In the current study, we have used symmetric limits to assess repeatability of quantitative 18F–FLT uptake metrics. Symmetrical RCs are commonly used in PET repeatability literature, however recent papers have discussed their applicability in daily clinical practice [10, 29]. In test–retest studies, often no golden standard is available and therefore relative differences are calculated using the average of the two measurements. This differs from response assessment in clinical setting where change is determined relative to a single baseline value and therefore asymmetrical RCs are suggested to be more suitable. If we calculate asymmetric RCs at lesion level, the overall upper (URC) and lower limits (LRC) of the RCs are: SUVmax (URC: 29.4%; LRC: -22.7%); SUVmean (URC: 29.0%; LRC: -22.5%); SUVpeak (URC: 26.0%; LRC -20.6%); TLU (URC: 44.6%; LRC -30.9%); and volume (URC: 43.7%; LRC: -30.4%). These results show a slight shift in RCs of SUV metrics compared to the symmetric limits, however remain within 30%. On a patient level, asymmetrical RCs improved RCs of SUV: SUVmax (URC: 21.1%; LRC: -18.3%); SUVmean (URC: 15.3%; LRC: -23.3%); SUVpeak (URC: 16.8%; LRC -18.8%); TLU (URC: 34.1%; LRC -27.9%); and volume (URC: 36.3%; LRC: -28.7%).

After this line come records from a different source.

(** The body of [Stack.constructor]. *)
Definition Stack_constructor : M unit :=
  route53Zone <- importRoute53Zone ;;
  vpc <- createVpc ;;
  wafWebAcl <- createWafWebAcl ;;
  bucket <- createBucket ;;
  rds <- createRdsCluster vpc ;;
  let (rdsSecurityGroup, rdsCluster) := rds in
  cache <- createCacheCluster vpc ;;
  let (cacheSecurityGroup, cacheCluster) := cache in
  ecsCluster <- createEcsCluster vpc ;;
  certificate <- createCertificate route53Zone ;;
  loadBalancedEcsService <- createLoadBalancedEcsService ecsCluster rdsCluster cacheCluster
                              rdsSecurityGroup cacheSecurityGroup certificate bucket ;;
  cloudfrontDistribution <- createCloudfrontDistribution route53Zone certificate
                              loadBalancedEcsService wafWebAcl ;;
  createRoute53Record route53Zone cloudfrontDistribution.

End Builders.

(** One build pass: the constructor run on the empty construct tree. *)
Definition build (cfg : config) : result graph :=
  match Stack_constructor cfg empty_graph with
  | Ok (_, g) => Ok g
  | Err e => Err e
  end.

(** ** Observations on a built graph *)

Fixpoint assoc (key : string) (fs : list (string * value)) : option value :=
  match fs with
  | [] => None
  | (k, v) :: r => if String.eqb k key then Some v else assoc key r
  end.

Definition prop (n : node) (key : string) : option value := assoc key (n_props n).

Fixpoint lookup_path (v : value) (path : list string) : option value :=
  match path with
  | [] => Some v
  | k :: r =>
      match v with
      | VObj fs => match assoc k fs with Some v' => lookup_path v' r | None => None end
      | _ => None
      end
  end.

Definition node_path (n : node) (path : list string) : option value :=
  lookup_path (VObj (n_props n)) path.

Definition find_node (g : graph) (id : string) : option node :=
  find (fun n => String.eqb (n_id n) id) (g_nodes g).

Definition nodes_of_kind (g : graph) (k : kind) : list node :=
  filter (fun n => kind_beq (n_kind n) k) (g_nodes g).

Definition kind_of (g : graph) (id : string) : option kind :=
  option_map n_kind (find_node g id).

(** [P] holds of the graph of the build pass, and the build pass succeeds. *)
Definition on_build (cfg : config) (P : graph -> Prop) : Prop :=
  match build cfg with
  | Ok g => P g
  | Err _ => False
  end.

The use of different PET scanners and the heterogeneity in reconstruction methods between cohorts could have contributed to the variability in the uptake and volumetric metrics. However, despite these limitations, repeatability of 18F–FLT was better compared to several other standardized multi-center studies that prospectively evaluated repeatability of 18F–FDG. In contrast to other meta-analyses, we increased robustness by re-analyzing all scans and thus minimizing variability due to data analysis and allowing direct comparison of quantitative uptake metrics. To date, this individual patient data meta-analysis provides the largest test–retest 18F–FLT PET cohort. These results should ideally be confirmed in a large prospective multi-center PET/CT study.

Conclusions

In this multi-center, individual patient data meta-analysis, we found that repeatability of 18F–FLT tumor uptake is comparable to that of 18F–FDG PET/CT. In multi-center studies, a 25% and 20% difference in individual 18F–FLT SUV metrics likely represents a true change in tumor uptake at lesion and patient level, respectively. In case of volumetric measurements, higher thresholds are needed compared to SUV metrics, especially for lesions with SUVmax < 4.0 at baseline.